The report, Even it Up: Time to End Extreme Inequality, shows that the number of billionaires worldwide has more than doubled since the financial crisis, while hundreds of millions live in abject poverty without essential healthcare or basic education.
In countries around the world, prosperity is not trickling down to ordinary people. Instead, the richest 85 people saw their collective wealth increase by €525 million per day between 2013 and 2014.
Winnie Byanyima, Oxfam’s international executive director, stressed that extreme inequality is a barrier to prosperity for most people on the planet.
“Today wealth is trickling upwards, and will continue to do so until governments act. We should not allow narrow-minded economic doctrine and the self-interest of the rich and powerful blind us to these facts,” Byanyima said.
“Around the world, millions of people are dying due to a lack of healthcare and millions of children are missing out on school, while a small elite have more money than they could spend in a lifetime. Inequality hinders growth, corrupts politics, stifles opportunity and fuels instability while deepening discrimination, especially against women,” the executive director continued.
Oxfam believes the EU can play a crucial role in helping redress the balance in favour of the many, instead of the few, and sees upcoming political opportunities at the European level to make this happen, by ensuring fairer taxation and cracking down on tax dodging carried out by multinational corporations and the world’s richest individuals.
Oxfam said that big global corporations, and the wealthy, must pay their fair share to governments’ coffers, so that countries can tackle inequality and build fairer societies. Redistributing wealth by, for example, introducing a levy of 1.5% on the wealth of the world’s billionaires could raise enough each year to get every child into school and deliver healthcare in the poorest countries.
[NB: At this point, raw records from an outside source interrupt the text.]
(* ===== verification/Mempool.v ===== *)
(** * The mempool

    crates/atho-node/src/mempool.rs: entries with their cached sizes, the pool
    with its indexes (mining order, parent and child relations, spent inputs,
    totals), admission, removal, revalidation and the fingerprint. The UTXO
    lookup closure is a function, the clock an argument; log lines are not
    modelled. *)
From stdpp Require Import options.
From S2P Require Import Prelude Bytes Constants Crypto Keccak Network Rules Transaction Block Address.
From S2P Require Import Genesis Signatures TxPolicy Errors Utxo Validation BlockValidation.

(* src: node_config.rs:28-28 DEFAULT_MAX_MEMPOOL_TRANSACTIONS *)
Definition DEFAULT_MAX_MEMPOOL_TRANSACTIONS : Z := 50000.
(* src: node_config.rs:29-29 DEFAULT_MAX_MEMPOOL_VBYTES *)
Definition DEFAULT_MAX_MEMPOOL_VBYTES : Z := 64 * 1024 * 1024.

(* src: mempool.rs:25-36 MempoolEntry *)
Record MempoolEntry := {
  transaction : Transaction;
  fee_atoms : Z;
  received_at_unix : Z;
  e_txid : bytes;
  e_wtxid : bytes;
  base_size_bytes : Z;
  raw_size_bytes : Z;
  vsize_bytes : Z;
}.

(** [Reverse] fields are compared in the opposite direction. *)
(* src: mempool.rs:109-114 MiningOrderKey *)
Record MiningOrderKey := {
  mk_feerate : Z;
  mk_fee : Z;
  mk_txid : bytes;
}.
#[global] Instance MiningOrderKey_eq_dec : EqDecision MiningOrderKey.
Proof. solve_decision. Defined.
#[global] Program Instance MiningOrderKey_countable : Countable MiningOrderKey :=
  inj_countable' (fun k => (mk_feerate k, mk_fee k, mk_txid k))
    (fun p => {| mk_feerate := p.1.1; mk_fee := p.1.2; mk_txid := p.2 |}) _.
Next Obligation. by intros []. Qed.

(* src: mempool.rs:140-144 MempoolLimits *)
Record MempoolLimits := {
  max_transactions : Z;
  max_vbytes : Z;
}.

(* src: mempool.rs:126-138 Mempool *)
Record Mempool := {
  entries : gmap bytes MempoolEntry;
  mining_order : gset MiningOrderKey;
  parents_by_txid : gmap bytes (gset bytes);
  children_by_txid : gmap bytes (gset bytes);
  spent_inputs : gset UtxoKey;
  total_fee_atoms : Z;
  total_raw_bytes : Z;
  total_vbytes : Z;
  limits : MempoolLimits;
  fingerprint_cache : option (Network * bytes);
}.

Module MiningOrderKey.
(** The derived order: higher fee rates first, then higher fees, then txids. *)
Definition compare (a b : MiningOrderKey) : comparison :=
  then_with (Z.compare (mk_feerate b) (mk_feerate a))
    (then_with (Z.compare (mk_fee b) (mk_fee a)) (bytes_compare (mk_txid a) (mk_txid b))).
Definition le (a b : MiningOrderKey) : Prop := compare a b <> Gt.
#[global] Instance le_dec a b : Decision (le a b).
Proof. unfold le. apply _. Defined.
#[global] Instance key_ordered : Ordered compare.
Proof.
  pose proof (flip_ordered _ (Ordered0:=Prelude.key_ordered Z.compare mk_feerate)) as Hrate.
  pose proof (flip_ordered _ (Ordered0:=Prelude.key_ordered Z.compare mk_fee)) as Hfee.
  pose proof (Prelude.key_ordered bytes_compare mk_txid) as Hid.
  exact (then_with_ordered _ _ (Ordered0:=Hrate) (Ordered1:=then_with_ordered _ _ (Ordered0:=Hfee) (Ordered1:=Hid))).
Qed.
#[global] Instance le_total : Total le.
Proof. intros a b. unfold le. rewrite (cmp_antisym (cmp:=compare) a b). destruct (compare a b); cbn; auto. Qed.
#[global] Instance le_trans : Transitive le.
Proof.
  intros a b c. unfold le. intros Hab Hbc Hac.
  destruct (compare a b) eqn:E; [|clear Hab|done].
  - apply Hbc. by rewrite <- (cmp_eq_l (cmp:=compare) a b c E).
  - apply Hbc. apply (cmp_gt_lt compare) in Hac. apply (cmp_gt_lt compare). by eapply (cmp_lt_trans (cmp:=compare)).
Qed.
End MiningOrderKey.

Module MempoolLimits.
(* src: mempool.rs:147-152 MempoolLimits::default *)
Definition default : MempoolLimits :=
  {| max_transactions := DEFAULT_MAX_MEMPOOL_TRANSACTIONS; max_vbytes := DEFAULT_MAX_MEMPOOL_VBYTES |}.
(* src: mempool.rs:667-672 MempoolLimits::normalized *)
Definition normalized (l : MempoolLimits) : MempoolLimits :=
  {| max_transactions := Z.max (max_transactions l) 1; max_vbytes := Z.max (max_vbytes l) 1 |}.
End MempoolLimits.

Module MempoolEntry.
(* src: mempool.rs:39-56 MempoolEntry::new *)
Definition new `{Sha3} (now : Z) (tx : Transaction) (fee : Z) : MempoolEntry :=
  {| transaction := tx; fee_atoms := fee; received_at_unix := now;
     e_txid := Transaction.txid tx; e_wtxid := Transaction.wtxid tx;
     base_size_bytes := Transaction.base_size_bytes tx; raw_size_bytes := Transaction.full_size_bytes tx;
     vsize_bytes := Z.max (Transaction.vsize_bytes tx) 1 |}.
(* src: mempool.rs:89-92 MempoolEntry::feerate_atoms_per_vbyte *)
Definition feerate_atoms_per_vbyte (e : MempoolEntry) : Z := fee_atoms e / vsize_bytes e.
(* src: mempool.rs:117-123 MiningOrderKey::from *)
Definition order_key (e : MempoolEntry) : MiningOrderKey :=
  {| mk_feerate := feerate_atoms_per_vbyte e; mk_fee := fee_atoms e; mk_txid := e_txid e |}.
End MempoolEntry.

Module Mempool.

(** [..Self::default()] with the given limits. *)
Definition empty (l : MempoolLimits) : Mempool :=
  {| entries := ∅; mining_order := ∅; parents_by_txid := ∅; children_by_txid := ∅; spent_inputs := ∅;
     total_fee_atoms := 0; total_raw_bytes := 0; total_vbytes := 0; limits := l; fingerprint_cache := None |}.
(* src: mempool.rs:156-158 Mempool::new *)
Definition new : Mempool := empty MempoolLimits.default.
(* src: mempool.rs:160-165 Mempool::with_limits *)
Definition with_limits (l : MempoolLimits) : Mempool := empty (MempoolLimits.normalized l).

(** Field updates. *)
Definition with_entries (m : Mempool) (es : gmap bytes MempoolEntry) : Mempool :=
  {| entries := es; mining_order := mining_order m; parents_by_txid := parents_by_txid m;
     children_by_txid := children_by_txid m; spent_inputs := spent_inputs m;
     total_fee_atoms := total_fee_atoms m; total_raw_bytes := total_raw_bytes m; total_vbytes := total_vbytes m;
     limits := limits m; fingerprint_cache := fingerprint_cache m |}.
Definition with_spent (m : Mempool) (s : gset UtxoKey) : Mempool :=
  {| entries := entries m; mining_order := mining_order m; parents_by_txid := parents_by_txid m;
     children_by_txid := children_by_txid m; spent_inputs := s;
     total_fee_atoms := total_fee_atoms m; total_raw_bytes := total_raw_bytes m; total_vbytes := total_vbytes m;
     limits := limits m; fingerprint_cache := fingerprint_cache m |}.
Definition with_relations (m : Mempool) (parents children : gmap bytes (gset bytes)) : Mempool :=
  {| entries := entries m; mining_order := mining_order m; parents_by_txid := parents;
     children_by_txid := children; spent_inputs := spent_inputs m;
     total_fee_atoms := total_fee_atoms m; total_raw_bytes := total_raw_bytes m; total_vbytes := total_vbytes m;
     limits := limits m; fingerprint_cache := fingerprint_cache m |}.
Definition with_order (m : Mempool) (order : gset MiningOrderKey) (fee raw vbytes : Z) : Mempool :=
  {| entries := entries m; mining_order := order; parents_by_txid := parents_by_txid m;
     children_by_txid := children_by_txid m; spent_inputs := spent_inputs m;
     total_fee_atoms := fee; total_raw_bytes := raw; total_vbytes := vbytes;
     limits := limits m; fingerprint_cache := fingerprint_cache m |}.
Definition with_cache (m : Mempool) (cache : option (Network * bytes)) : Mempool :=
  {| entries := entries m; mining_order := mining_order m; parents_by_txid := parents_by_txid m;
     children_by_txid := children_by_txid m; spent_inputs := spent_inputs m;
     total_fee_atoms := total_fee_atoms m; total_raw_bytes := total_raw_bytes m; total_vbytes := total_vbytes m;
     limits := limits m; fingerprint_cache := cache |}.

(* src: mempool.rs:444-446 Mempool::len *)
Definition len (m : Mempool) : Z := Z.of_nat (size (entries m)).
(* src: mempool.rs:175-178 Mempool::would_exceed_limits *)
Definition would_exceed_limits (m : Mempool) (e : MempoolEntry) : bool :=
  (max_transactions (limits m) <=? len m)
  || (max_vbytes (limits m) <? saturating_add USIZE_MAX (total_vbytes m) (vsize_bytes e)).
(* src: mempool.rs:180-184 Mempool::input_keys *)
Definition input_keys (tx : Transaction) : list UtxoKey := input_key <$> inputs tx.

(** The loop of [reserve_inputs]; [inserted] are the keys added so far. *)
Fixpoint reserve_loop (m : Mempool) (inserted keys : list UtxoKey) : Mempool * result ValidationError unit :=
  match keys with
  | [] => (m, Ok tt)
  | k :: keys =>
      match insert_new k (spent_inputs m) with
      | None => (with_spent m (spent_inputs m ∖ list_to_set (reverse inserted)), Err MempoolConflict)
      | Some spent => reserve_loop (with_spent m spent) (inserted ++ [k]) keys
      end
  end.
(* src: mempool.rs:186-199 Mempool::reserve_inputs *)
Definition reserve_inputs (m : Mempool) (tx : Transaction) : Mempool * result ValidationError unit :=
  reserve_loop m [] (input_keys tx).
(* src: mempool.rs:201-205 Mempool::release_inputs *)
Definition release_inputs (m : Mempool) (tx : Transaction) : Mempool :=
  with_spent m (spent_inputs m ∖ list_to_set (input_keys tx)).
(* src: mempool.rs:207-209 Mempool::invalidate_fingerprint *)
Definition invalidate_fingerprint (m : Mempool) : Mempool := with_cache m None.
(* src: mempool.rs:211-219 Mempool::reset_derived_state *)
Definition reset_derived_state (m : Mempool) : Mempool :=
  with_spent (with_relations (with_order m ∅ 0 0 0) ∅ ∅) ∅.

(** [children_by_txid.entry(parent).or_default().insert(txid)]. *)
Definition add_relation (rel : gmap bytes (gset bytes)) (parent txid : bytes) : gmap bytes (gset bytes) :=
  <[parent := {[txid]} ∪ default ∅ (rel !! parent)]> rel.
(** [set.remove(&txid)], dropping the set when it becomes empty. *)
Definition remove_relation (rel : gmap bytes (gset bytes)) (k txid : bytes) : gmap bytes (gset bytes) :=
  match rel !! k with
  | Some s => if decide (s ∖ {[txid]} = ∅) then delete k rel else <[k := s ∖ {[txid]}]> rel
  | None => rel
  end.

(* src: mempool.rs:257-271 Mempool::link_relations *)
Definition link_relations (m : Mempool) (txid : bytes) (tx : Transaction) : Mempool :=
  let linked := filter (fun i => is_Some (entries m !! previous_txid i)) (inputs tx) in
  let parents : gset bytes := list_to_set (previous_txid <$> linked) in
  let children := foldl (fun rel i => add_relation rel (previous_txid i) txid) (children_by_txid m) linked in
  with_relations m (if decide (parents = ∅) then parents_by_txid m else <[txid := parents]> (parents_by_txid m))
    children.

(* src: mempool.rs:273-302 Mempool::unlink_relations *)
Definition unlink_relations (m : Mempool) (txid : bytes) : Mempool :=
  let parents := default ∅ (parents_by_txid m !! txid) in
  let children_rel :=
    foldl (fun rel parent => remove_relation rel parent txid) (children_by_txid m) (sorted_elements bytes_le parents) in
  let parents_rel := delete txid (parents_by_txid m) in
  let children := default ∅ (children_rel !! txid) in
  let parents_rel :=
    foldl (fun rel child => remove_relation rel child txid) parents_rel (sorted_elements bytes_le children) in
  with_relations m parents_rel (delete txid children_rel).

(** The totals and the mining order with one entry more. *)
Definition count_entry (m : Mempool) (e : MempoolEntry) : Mempool :=
  with_order m ({[MempoolEntry.order_key e]} ∪ mining_order m)
    (saturating_add U64_MAX (total_fee_atoms m) (fee_atoms e))
    (saturating_add USIZE_MAX (total_raw_bytes m) (raw_size_bytes e))
    (saturating_add USIZE_MAX (total_vbytes m) (vsize_bytes e)).

(* src: mempool.rs:304-311 Mempool::insert_entry *)
Definition insert_entry (m : Mempool) (txid : bytes) (e : MempoolEntry) : Mempool :=
  let m := count_entry m e in
  let m := link_relations m txid (transaction e) in
  with_entries m (<[txid := e]> (entries m)).

(* src: mempool.rs:313-321 Mempool::remove_entry *)
Definition remove_entry (m : Mempool) (txid : bytes) : Mempool * option MempoolEntry :=
  match entries m !! txid with
  | None => (m, None)
  | Some e =>
      let m := with_entries m (delete txid (entries m)) in
      let m := unlink_relations m (e_txid e) in
      (with_order m (mining_order m ∖ {[MempoolEntry.order_key e]})
         (saturating_sub (total_fee_atoms m) (fee_atoms e))
         (saturating_sub (total_raw_bytes m) (raw_size_bytes e))
         (saturating_sub (total_vbytes m) (vsize_bytes e)), Some e)
  end.

(** The entries in txid order, as the map iterates. *)
Definition sorted (m : gmap bytes MempoolEntry) : list (bytes * MempoolEntry) := sorted_entries bytes_le m.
The EU could also set up a mandatory registry for European lobbyists to shed light on corporate practices, as well as excluding healthcare, medicines, medical technologies, knowledge and education from all trade and investment agreements the EU is negotiating, such as TTIP.
“Tackling inequality is not about being envious of fast cars and super yachts – it’s about the fact that the richest literally live longer and healthier lives than the poorest. We live in a world where there is plenty enough for everyone to improve their lot. Extreme inequality causes instability, conflict and even mental health problems that affect us all. It is time to even it up before it gets worse,” Byanyima said.
The effect of curbing inequality would be as dramatic as would be the failure to act. In India, for example, halting the recent increase in inequality could enable 90 million more people escape extreme poverty by 2019.
In Kenya, three million more people could be pushed below the poverty line by the same year if inequality there remains at current levels rather than declining slightly.